Dolly Parton terrified of accidental plagiarism
Dolly Parton worries she might be plagiarising someone else's work when she writes songs.
The 70-year-old singer has been in the industry since the age of 10, and has become one of country music's biggest icons. During that time, Dolly has penned plenty of much loved songs, including Jolene and I Will Always Love You, made even more famous when it was recorded by the late Whitney Houston.
Despite her impressive back catalogue, Dolly admits she finds herself worrying whether she is inadvertently copying another artist's tunes when she sits down to write songs.
"I don't believe that any of the people who get sued intentionally set out to do it," Dolly told the BBC when asked about the recent spate of musicians who have been hit with plagiarism lawsuits.
"I always worry about it so much when I write. You don't set out to try and steal anything, but it can happen."
Dolly is no stranger to copyright infringement cases; she was once accused of copying Neil and Jan Goldberg's song Money World on her hit single 9 To 5. The case went to court in 1985 but a jury threw the claim out after deliberating for just 35 minutes, saying they could find "no similarity" in the two tunes.

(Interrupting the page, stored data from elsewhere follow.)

(* ===== verification/ServiceRecovery.v ===== *)
(** * The recovery of a device in the service

    The threads of the service that meet when a device fails: the response threads and the event
    thread of each device (class [DeviceDispatcher], lib/device_pool/device_dispatcher.cpp), the
    thread that handles the requests of the clients, here its DMA requests, the threads that do
    the transfers ([ServiceDevice], dxrt_service/service_device.cpp), and the counter and the
    flag they share ([DxrtServiceV2], dxrt_service/dxrt_service_v2.cpp).

    A step is an access to shared state or a call of the driver; a call that blocks is two steps.
    What the driver answers, the handle a DMA request resolves to and whether the time limit of the
    wait has passed are arguments of the action.  The service is past its constructor, so that
    callbacks and adapter are set.  Log messages, usage timers and dump files are left out. *)

From Stdlib Require Import ZArith Lia.
From S2P Require Import Prelude Scheduler DxrtService.

Module ServiceRecovery.
Import DxrtService.

(** ** The driver *)

Definition kResponseChannels : Z := 3.
Definition ENODATA : Z := 61.

Definition DXRT_EVENT_ERROR : Z := 1.
Definition DXRT_EVENT_NOTIFY_THROT : Z := 2.
Definition DXRT_EVENT_RECOVERY : Z := 3.
Definition DX_RECOVERY_STARTED : Z := 1.
Definition DX_RECOVERY_DONE : Z := 2.
Definition DX_RECOVERY_FW_HANG : Z := 3.
Definition DX_RECOVERY_PERM_FAIL : Z := 4.
Definition DX_RECOVERY_REASON_LINK_FLAP : Z := 1.
Definition DX_RECOVERY_REASON_CPU_RESET : Z := 3.
Definition ERR_NONE : Z := 0.
Definition ERR_PCIE_DMA_CH0_ABORT : Z := 400.

(** [dxrt_response_t] and [dx_pcie_dev_event_t]; the parts of the union are read for their types only. *)
Record response := mkResponse { req_id : Z; status : Z; proc_id : Z; dma_ch : Z }.
Record event := mkEvent { event_type : Z; err_code : Z; action_ : Z; reason : Z }.

Inductive server_err := S_ERR_DEVICE_EVENT_FAULT | S_ERR_DEVICE_RESPONSE_FAULT | S_ERR_NEED_DEV_RECOVERY.

Definition IsDriverOwnedRecoveryReason (r : Z) : bool :=
  (r =? DX_RECOVERY_REASON_LINK_FLAP) || (r =? DX_RECOVERY_REASON_CPU_RESET).

(** On an unsigned code: DMA failures, a timeout of the firmware, aborted channels. *)
Definition isRecoverable (code : Z) : bool :=
  ((100 <=? code) && (code <? 200)) || (code =? 300) || ((400 <=? code) && (code <? 500)).

(** ** What the threads do to the outside *)

Inductive call :=
| Got (r : response) | Respond (r : response) | Dump
| Notify (e : server_err) (code : Z) | Throttle
| SetRecovery (b : bool) | Waited (ok : bool) | Recovery | Recovered (ret : Z) | Identified (ret : Z) | ClearAllLoad
| Refused (code : Z) | Completed (x : dma) (ret : Z) | Sent (ret : Z).
Inductive thread := TEvent (d : Z) | TChannel (d c : Z) | THandler | TWorker (i : nat).
#[export] Instance thread_eq_dec : EqDecision thread.
Proof. solve_decision. Defined.

(** ** The points of the threads *)

(** [RecoveryBroadcastAndWait] *)
Inductive pause := PFlag | PBroadcast | PWait.

(** [EventLoop] and [TriggerRecovery] *)
Inductive epoint :=
| ETop | EPoll
| EPause (code : Z) (p : pause) | ECommand (ok : bool) | EInCommand (ok : bool) | EIdentify | EResume | EClear
| EFailed                                         (** about to abort *)
| EFatal | EInFatal                               (** an error without recovery *)
| EQuit                                           (** about to end the process *)
| EEnd.
Record ethread := mkEvents { e_at : epoint; driverOwnedRecoveryActive : bool }.

(** [ResponseLoop] *)
Inductive cpoint := CTop | CWait | CGot (r : response) | CFault (r : response) | CAssert (r : response) | CEnd.

(** A DMA request of a client. *)
Inductive kind := Write | Read | FaultRead.
Record request := mkRequest { o_kind : kind; o_pid : Z; o_seq : Z; o_dev : Z; o_offset : Z; o_size : Z }.

(** [HandleDMAWrite], [HandleDMARead] and, from [HFault] on, [HandleDMAReadWithFaultInjection]. *)
Inductive hpoint :=
| HIdle | HCheck (o : request) | HChecked (o : request) | HCount (o : request) (x : dma) | HPush (o : request) (x : dma)
| HFault (o : request) | HFaultRead (o : request) | HFaultPause (o : request) (rc : Z) (p : pause)
| HFaultCommand (rc : Z) | HFaultInCommand (rc : Z) | HFaultResume (rc : Z) | HFaultClear (rc : Z).

(** A thread of [_readHandlerQueue] or [_writeHandlerQueue]. *)
Inductive wpoint := WIdle | WTransfer (x : dma) | WDone (x : dma) (ret : Z) | WReply (x : dma) (ret : Z).
Record worker := mkWorker { w_dev : Z; w_read : bool; w_at : wpoint }.

Inductive fate := Running | Exited | Aborted.
#[export] Instance fate_eq_dec : EqDecision fate.
Proof. solve_decision. Defined.

(** [queue]: the queues of all devices. *)
Record state := mkState {
  events : Z -> ethread; channels : Z -> Z -> cpoint; stop : Z -> bool; isBlocked : Z -> bool;
  recoveryInProgress : bool; pendingDmaOperations : Z;
  handler : hpoint; queue : list (Z * dma); workers : list worker;
  trace : list (thread * call); fate_ : fate
}.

More recently, Led Zeppelin were accused of using an instrumental track by band Spirit to base their song Stairway to Heaven on, but proved victorious after a legal battle. Ed Sheeran is also currently at the centre of two copyright cases, with claims he stole the ideas for his hits Photograph and Thinking Out Loud.
Dolly believes a lot of these cases could be down to the artist having been subconsciously influenced by other songs.
"If you write all the time, you're going to collect those things and not know it," she said. "I'm always horrified of that. If something sounds familiar, I think, 'Oh my goodness, what is that?' Then I'll track it down and, in my case, it's usually just one of my own songs!"
Dolly is currently on the promotional trail for her latest album, Pure & Simple.